Unfortunately we haven t been told about the prescribed places themselves, says Sara MacNeice. The Minister suggested that he was going to put people in cells in Garda stations, and the Guards actually came back and said, Look, these plans are just not going to work. So he hasn t come back again and said, Well it s not going to be Garda stations, it s going to actually be Mountjoy Prison, but there s every possibility.
At the moment the Minister is setting up a special new Garda unit to deal with the deportee issue. When hotpress contacted the Press and Information Office for the Minister and Department of Justice, Equality and Law Reform in order to determine exactly where these failed asylum seekers might be detained, a spokesman had this to say:
As it stands at the moment, if they re taken into custody in the Garda station, the maximum they would be held there is 48 hours. If it was going to be any longer than that, they would be provided with appropriate accommodation, obviously low security stuff. But I would assume that before the Gardai would move in on a case like that, they would have the procedure fairly well there, so it wouldn t be a case of having to hold them for a week or two weeks or whatever.

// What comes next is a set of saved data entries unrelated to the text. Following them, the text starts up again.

#[export] Instance RtbRemoveHead_proper n : Proper ((≡) ==> (≡)) (fun b => (RtbRemoveHead b (Z.abs n)).2).
Proof.
  intros x y E. pose proof (Length_proper x y E) as L. destruct E as (W1 & W2 & D & R & H & P).
  destruct (decide (Z.abs n <= Length x)).
  - destruct (RtbRemoveHead_data x (Z.abs n) W1) as (V1 & D1 & R1 & P1); [lia|].
    destruct (RtbRemoveHead_data y (Z.abs n) W2) as (V2 & D2 & R2 & P2); [lia|].
    simpl in *. unfold equiv, rtb_equiv. split_and!; try tauto; try congruence.
    destruct V1 as (? & ? & ? & ? & -> & ?), V2 as (? & ? & ? & ? & -> & ?).
    rewrite !RtbRemoveHead_ok by (done || lia). rewrite !(proj2 (Z.leb_le _ _)) by lia. simpl.
    destruct W1 as (? & ? & ? & ? & <- & ?), W2 as (? & ? & ? & ? & <- & ?). lia.
  - rewrite !RtbRemoveHead_ok by (done || lia). rewrite !(proj2 (Z.leb_gt _ _)) by lia.
    unfold equiv, rtb_equiv. tauto.
Qed.

(** * A buffer of two bytes with room for two more *)

Definition rtb_ex : RTK_BUFFER :=
  {| Mem := [0; 0; 0; 0; 0; 0; 0; 0; 0; 0; 0; 0; 17; 34; 0; 0]; Data := 12; End_ := 14; Tail := 16;
     Length := 2; HeadRoom := 12; RefCount := 1; PacketType := 4; Handle := 0 |}.

Lemma rtb_ex_wf : wf rtb_ex.
Proof. unfold wf; simpl. split_and!; try lia; try done. by repeat apply Forall_cons_2. Qed.

Lemma rtb_pointer_ops_witness :
  rtb_data (put_bytes [51; 68] rtb_ex) = [17; 34; 51; 68] /\
  rtb_data (RtbRemoveHead rtb_ex 1).2 = [34].
Proof.
  destruct (rtb_pointer_ops rtb_ex rtb_ex_wf) as (H1 & H2 & _). split.
  - rewrite (proj2 (H1 [51; 68] ltac:(by repeat apply Forall_cons_2))). reflexivity.
  - destruct (H2 1 ltac:(simpl; lia)) as (b1 & b2 & -> & _ & D & _). exact D.
Defined.

Lemma rtb_allocate_witness :
  match RtbAllocate (Some (fun _ => 0)) (Some (fun _ => 0)) 5 0 with
  | None => False
  | Some b => room b = 5
  end.
Proof.
  pose proof (rtb_allocate (Some (fun _ => 0)) (Some (fun _ => 0)) 5 0 ltac:(lia) ltac:(lia)
    ltac:(unfold DEFAULT_HEADER_SIZE; lia)) as H.
  destruct (RtbAllocate _ _ 5 0); [apply H|]. by destruct H.
Defined.

Lemma rtb_clone_drops_data_witness :
  exists c, RtbCloneBuffer (Some (fun _ => 0)) (Some (fun _ => 0)) (Some rtb_ex) = Some c /\
    rtb_data rtb_ex = [17; 34] /\ rtb_data c = [0; 0].
Proof.
  destruct (rtb_clone_drops_data (fun _ => 0) (fun _ => 0) rtb_ex rtb_ex_wf ltac:(simpl; lia))
    as (c & E & _ & _ & D).
  exists c. split; [exact E|]. split; [reflexivity|exact D].
Defined.

#[global] Arguments RtbAllocate : simpl never.
#[global] Arguments RtbAddHead : simpl never.
#[global] Arguments RtbRemoveHead : simpl never.
#[global] Arguments RtbAddTail : simpl never.
#[global] Arguments RtbRemoveTail : simpl never.
#[global] Arguments put_bytes : simpl never.
End Rtb.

And what about the Refugee Council s worries that, theoretically, the deportees could be held in Mountjoy?
Well, look, this is only in cases where they would be suspicious that it would be necessary to detain somebody. This doesn t mean that everybody who is going to be deported is automatically going to be detained [although] there s good grounds for suspecting that too, on the basis that I think the Minister has issued something like 400 notices to failed asylum seekers this year and so far the immigration authorities have only been able to deport something like 20 or 25 of them the rest simply have disappeared. So it has to be seen in the context of that.

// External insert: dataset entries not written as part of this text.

Definition skb_get_data (skb : sk_buff) : list Z := rtb_data skb.
Definition skb_get_data_length (skb : sk_buff) : Z := Length skb.
Definition skb_put (skb : sk_buff) (len : Z) : option Z * sk_buff := RtbAddTail skb len.
Definition skb_trim (skb : sk_buff) (len : Z) : sk_buff :=
  (RtbRemoveTail skb (u32 (skb_get_data_length skb - len))).2.
Definition skb_pull (skb : sk_buff) (len : Z) : sk_buff := (RtbRemoveHead skb len).2.
Definition skb_get_pkt_type (skb : sk_buff) : Z := PacketType skb.
Definition skb_set_pkt_type (skb : sk_buff) (t : Z) : sk_buff :=
  mk_rtb (Mem skb) (Data skb) (End_ skb) (Tail skb) (Length skb) (HeadRoom skb)
    (RefCount skb) (u8 t) (Handle skb).

(** [memcpy_s(skb_put(skb, n), n, bs, n)] *)
Definition skb_put_copy (bs : list Z) (skb : sk_buff) : sk_buff :=
  let '(p, skb) := skb_put skb (Z.of_nat (length bs)) in
  memcpy_s p (Z.of_nat (length bs)) bs skb.

(** The byte at [skb_get_data(skb)[i]], read from memory whatever [Length] is. *)
Definition skb_byte (skb : sk_buff) (i : Z) : Z := mem_get skb (Data skb + i).

Definition skb_alloc_and_init (PktType : Z) (data : list Z) (h : tHCI_H5_CB)
    : option sk_buff * tHCI_H5_CB :=
  let '(skb, h) := skb_alloc (Z.of_nat (length data)) h in
  match skb with
  | None => (None, h)
  | Some skb => (Some (skb_set_pkt_type (skb_put_copy data skb) PktType), h)
  end.

(** Queues at the level their refinement ([BtSkbuff.RtbQueue]) justifies: the
    list of the queued buffers. *)
Definition skb_queue_head (q : list sk_buff) (skb : sk_buff) : list sk_buff := skb :: q.
Definition skb_queue_tail (q : list sk_buff) (skb : sk_buff) : list sk_buff := q ++ [skb].
Definition skb_dequeue_head (q : list sk_buff) : option sk_buff * list sk_buff :=
  match q with [] => (None, []) | skb :: q => (Some skb, q) end.
Definition skb_dequeue_tail (q : list sk_buff) : option sk_buff * list sk_buff :=
  match last q with None => (None, q) | Some skb => (Some skb, removelast q) end.
Definition skb_queue_get_length (q : list sk_buff) : Z := Z.of_nat (length q).

(** * Facts about buffers used by the protocol proofs *)

Lemma skb_put_copy_put bs skb : skb_put_copy bs skb = put_bytes bs skb.
Proof. done. Qed.

Lemma skb_set_pkt_type_ok skb t :
  wf skb -> wf (skb_set_pkt_type skb t) /\ rtb_data (skb_set_pkt_type skb t) = rtb_data skb /\
  room (skb_set_pkt_type skb t) = room skb /\ PacketType (skb_set_pkt_type skb t) = u8 t.
Proof. done. Qed.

How does the Minister s office respond to the suggestion that the amendments are being rushed through?
The whole thing regarding deportations has been topical, particularly since the Laurentiu case of maybe two years ago, the spokesman counters. For example, there was a massive debate on the Immigration Act which came in last year, which allowed the Minister to deport. So to be honest with you, I would totally disagree with that. This latest amendment going through at the moment is just to enable the Gardai to actually carry out what s in the Immigration Act. There s been nothing but it in the papers since last January if you ask me, there s been a lot of public disquiet about it and the Minister on numerous occasions on radio, television and in print media has stated that he was looking at the whole area of deportations again with a view to bringing in legislation, so it s been signaled for months.

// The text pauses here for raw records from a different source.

(* ===== verification/H5Tx.v ===== *)
(** [hardware/bt/src/hci_h5.c], the sending side: the timers, the queues of
    packets, the sliding window, cumulative acknowledgement and go-back-N
    retransmission. *)

From S2P Require Import Prelude BtSkbuff H5State H5Codec.

(** * Timers *)

Definition OsStartTimer (t : h5_timer) (msec mode : Z) (h : tHCI_H5_CB) : tHCI_H5_CB :=
  let sec := Z.quot msec 1000 in
  let nsec := Z.rem msec 1000 * 1000000 in
  emit (EvSetTime t (if mode =? 1 then mk_itval sec nsec sec nsec else mk_itval sec nsec 0 0)) h.
Definition OsStopTimer (t : h5_timer) (h : tHCI_H5_CB) : tHCI_H5_CB := OsStartTimer t 0 0 h.

Definition DATA_RETRANS_TIMEOUT_VALUE := 100.
Definition BT_INIT_DATA_RETRANS_TIMEOUT_VALUE := 20.
Definition DATA_RETRANS_COUNT := 40.
Definition BT_INIT_DATA_RETRANS_COUNT := 200.

Definition h5_start_data_retrans_timer (h : tHCI_H5_CB) : tHCI_H5_CB :=
  if h5_init_datatrans_flag h =? 0
  then OsStartTimer timer_data_retrans DATA_RETRANS_TIMEOUT_VALUE 0 h
  else OsStartTimer timer_data_retrans BT_INIT_DATA_RETRANS_TIMEOUT_VALUE 0 h.
Definition h5_stop_data_retrans_timer : tHCI_H5_CB -> tHCI_H5_CB := OsStopTimer timer_data_retrans.

(** * Queues of packets *)

Definition h5_enqueue (skb : sk_buff) (h : tHCI_H5_CB) : tHCI_H5_CB :=
  if 4095 <? skb_get_data_length skb then h
  else if decide (skb_get_pkt_type skb ∈ [HCI_ACLDATA_PKT; HCI_COMMAND_PKT])
  then set_rel (skb_queue_tail (rel h) skb) h
  else if decide (skb_get_pkt_type skb ∈ [H5_LINK_CTL_PKT; H5_ACK_PKT; H5_VDRSPEC_PKT; HCI_SCODATA_PKT])
  then set_unrel (skb_queue_tail (unrel h) skb) h
  else h.

(** [h5_prepare_pkt(&rtk_h5, skb_get_data(skb), skb_get_data_length(skb), skb_get_pkt_type(skb))] *)
Definition prepare_skb (skb : sk_buff) (h : tHCI_H5_CB) : option sk_buff * tHCI_H5_CB :=
  h5_prepare_pkt h (skb_get_data skb) (skb_get_data_length skb) (skb_get_pkt_type skb).

(** The last step of [h5_dequeue]: an empty acknowledgement, when one is due. *)
Definition dequeue_ack (h : tHCI_H5_CB) : option sk_buff * tHCI_H5_CB :=
  if truthy (is_txack_req h) then h5_prepare_pkt h [] 0 H5_ACK_PKT else (None, h).

(** The second step: a reliable packet, when the window has room. *)
Definition dequeue_rel (h : tHCI_H5_CB) : option sk_buff * tHCI_H5_CB :=
  if skb_queue_get_length (unack h) <? sliding_window_size h then
    match skb_dequeue_head (rel h) with
    | (Some skb, q) =>
        let '(nskb, h) := prepare_skb skb (set_rel q h) in
        match nskb with
        | Some _ =>
            (nskb, h5_start_data_retrans_timer (set_unack (skb_queue_tail (unack h) skb) h))
        | None => dequeue_ack (set_rel (skb_queue_head (rel h) skb) h)
        end
    | (None, _) => dequeue_ack h
    end
  else dequeue_ack h.

Definition h5_dequeue (h : tHCI_H5_CB) : option sk_buff * tHCI_H5_CB :=
  match skb_dequeue_head (unrel h) with
  | (Some skb, q) =>
      let '(nskb, h) := prepare_skb skb (set_unrel q h) in
      match nskb with
      | Some _ => (nskb, h)
      | None => dequeue_rel (set_unrel (skb_queue_head (unrel h) skb) h)
      end
  | (None, _) => dequeue_rel h
  end.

To date, the Minister for Justice has made 396 deportation orders. There have been supervised departures of 30 people and a further seven left the State before deportation could be effected. In another 60 cases, the deportation orders cannot be executed pending judicial review proceedings instigated by the deportees. In another ten cases, the deportation orders are being revoked, mainly on the advice of the Attorney General s Office. Travel documentation complications have held up 49 deportations, 91 deportees have failed to show up at the named Garda station at the appointed time and there have been 117 cases where removal could not be carried out because the persons were not at their last known address.
Taking these figures into account, would the Refugee Council favour an amnesty for long-term asylum seekers?
We haven t as yet initiated any sort of campaign in that sense, but rather than using the word amnesty , we re certainly looking at regularising people, Sara MacNeice explains. The reason that there are people who are in the system for three or four years is because the system hasn t been functioning properly, so effectively the failed asylum seeker has been punished by the state s ineptitude to run a proper system. This legislation at the moment suggests that people who are here three, four and five years will be subject to deportation orders. It s inhumane to lift those people out of the society that they consider nearly to be their own and deport them.
At the time of going to press, the proposed amendments were still before the Dail.